Porträt
Selbstverwaltung im Gespräch

„Wir brauchen eine offene Fehlerkultur im Gesundheitswesen“

Die AOK tritt für die Stärkung der Patientenrechte ein. Die Politik muss hier dringend handeln, fordert der alternierende Verwaltungsratsvorsitzende der AOK Niedersachsen, Ulrich Gransee.

G+G: Herr Gransee, worum geht es der AOK bei der Stärkung der Rechte von Patienten?

Ulrich Gransee: Neben einer leichteren Beweisführung bei vermuteten Behandlungsfehlern und Arzneimittelschäden fordern wir höhere Anforderungen an ärztliche Informationspflichten, eine beschleunigte Schadensregulierung und eine bessere Unterstützung bei Schäden durch fehlerhafte Medizinprodukte. Außerdem muss es Sanktionen für Leistungserbringer geben, die Betroffenen die Einsicht in ihre Behandlungsakte grundlos verweigern. Zudem sollte das Einsichtsrecht der Kassen in die Behandlungsunterlagen Verstorbener zur Verfolgung von Schadenersatzansprüchen klar geregelt werden.
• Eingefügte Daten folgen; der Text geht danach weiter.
(* ===== verification/AppModels.v ===== *)
(** * Application models: lifecycle, registry and the tests derived from them

    Models [src/secopent/domain/appmodel/models.py] and [lifecycle.py],
    [application/appmodels.py] (Module [AppModelService]),
    [application/model_builder.py] (Module [ModelBuilder]),
    [application/model_registry.py] (Module [ModelRegistry]),
    [application/drift_detector.py] (Module [Drift]).  A field's range holds
    JSON-like values; a value [canonical_json] refuses is outside the model.
    Signers are arguments. *)
From S2P Require Import Prelude PyStr Canonical PyJson PyText.
From Stdlib Require String.

#[local] Open Scope Z_scope.

Module AppModelStatus.
Inductive t : Type := DRAFT | LLM_PROPOSED | HUMAN_VALIDATED | SIGNED | PUBLISHED | SUPERSEDED.
#[export] Instance eq_dec : EqDecision t.
Proof. solve_decision. Defined.
Definition to_string (s : t) : string :=
  match s with
  | DRAFT => "draft" | LLM_PROPOSED => "llm_proposed" | HUMAN_VALIDATED => "human_validated" | SIGNED => "signed"
  | PUBLISHED => "published" | SUPERSEDED => "superseded"
  end.
#[export] Program Instance strenum : StrEnum t :=
  { value := to_string; members := [DRAFT; LLM_PROPOSED; HUMAN_VALIDATED; SIGNED; PUBLISHED; SUPERSEDED] }.
Next Obligation. solve_members. Qed.
Next Obligation. solve_value_inj. Qed.

Definition VALID_TRANSITIONS (s : t) : list t :=
  match s with
  | DRAFT => [LLM_PROPOSED; HUMAN_VALIDATED]
  | LLM_PROPOSED => [HUMAN_VALIDATED; DRAFT]
  | HUMAN_VALIDATED => [SIGNED]
  | SIGNED => [PUBLISHED]
  | PUBLISHED => [SUPERSEDED]
  | SUPERSEDED => []
  end.
Definition can_transition (source target : t) : bool := bool_decide (target ∈ VALID_TRANSITIONS source).
End AppModelStatus.
Notation AppModelStatus := AppModelStatus.t.
Export (hints) AppModelStatus.

Record Transition : Type := mkTransition {
  tr_id : string;
  from_state : string;
  to_state : string;
  endpoint : string;
  tr_params : list string;
  idempotent : bool
}.

Record Invariant : Type := mkInvariant { inv_id : string; inv_expr : string }.

Record Field : Type := mkField {
  fl_name : string;
  fl_type : string;
  fl_range : option (list json);
  trusted_source : string
}.

Record Role : Type := mkRole { rl_id : string; rl_capabilities : list string }.

Record AppModel : Type := mkModel {
  app_id : string;
  am_version : string;
  states : list string;
  transitions : list Transition;
  invariants : list Invariant;
  fields : list Field;
  roles : list Role;
  idempotency : list (string * bool);
  out_of_scope_rules : list string;
  am_status : AppModelStatus;
  am_digest : string;
  am_signature : option string
}.

(** [replace(model, ..)] *)
Definition with_am_status (s : AppModelStatus) (m : AppModel) : AppModel :=
  mkModel (app_id m) (am_version m) (states m) (transitions m) (invariants m) (fields m) (roles m) (idempotency m)
    (out_of_scope_rules m) s (am_digest m) (am_signature m).
Definition with_am_signature (g : option string) (m : AppModel) : AppModel :=
  mkModel (app_id m) (am_version m) (states m) (transitions m) (invariants m) (fields m) (roles m) (idempotency m)
    (out_of_scope_rules m) (am_status m) (am_digest m) g.
Definition with_am_digest (d : string) (m : AppModel) : AppModel :=
  mkModel (app_id m) (am_version m) (states m) (transitions m) (invariants m) (fields m) (roles m) (idempotency m)
    (out_of_scope_rules m) (am_status m) d (am_signature m).
Definition with_app_id (i : string) (m : AppModel) : AppModel :=
  mkModel i (am_version m) (states m) (transitions m) (invariants m) (fields m) (roles m) (idempotency m)
    (out_of_scope_rules m) (am_status m) (am_digest m) (am_signature m).

Module AppModels.

Definition nonempty (s name : string) : outcome unit :=
  raise_if (PyStr.is_empty s) (DomainValidationError (name +:+ " must be non-empty")).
G+G: Warum sind solche Maßnahmen notwendig?

Gransee: Für Betroffene ist es oft sehr schwierig, einen Zusammenhang zwischen dem ihnen entstandenen Schaden und einem Behandlungs- oder Pflegefehler juristisch nachzuweisen. Viele schrecken deshalb davor zurück, ihre Ansprüche geltend zu machen oder vor Gericht einzuklagen. Daher sind schnellere Verfahren und eine einfachere Beweisführung nötig. Dazu muss das Patientenrechtegesetz von 2013 dringend reformiert werden.

G+G: Wie geht die AOK Niedersachsen mit dem Thema um?

Gransee: Unser speziell geschultes Team führt jährlich mehr als 5.200 Beratungen zu vermuteten Behandlungsfehlern durch. In bis zu 600 Fällen wird ein Gutachten beauftragt. In rund 30 Prozent dieser Fälle ist eine fehlerhafte Behandlung nachzuweisen. Aus Fehlern kann im Sinne der Patienten gelernt werden. Wir brauchen eine offene Fehlerkultur überall im Gesundheitswesen.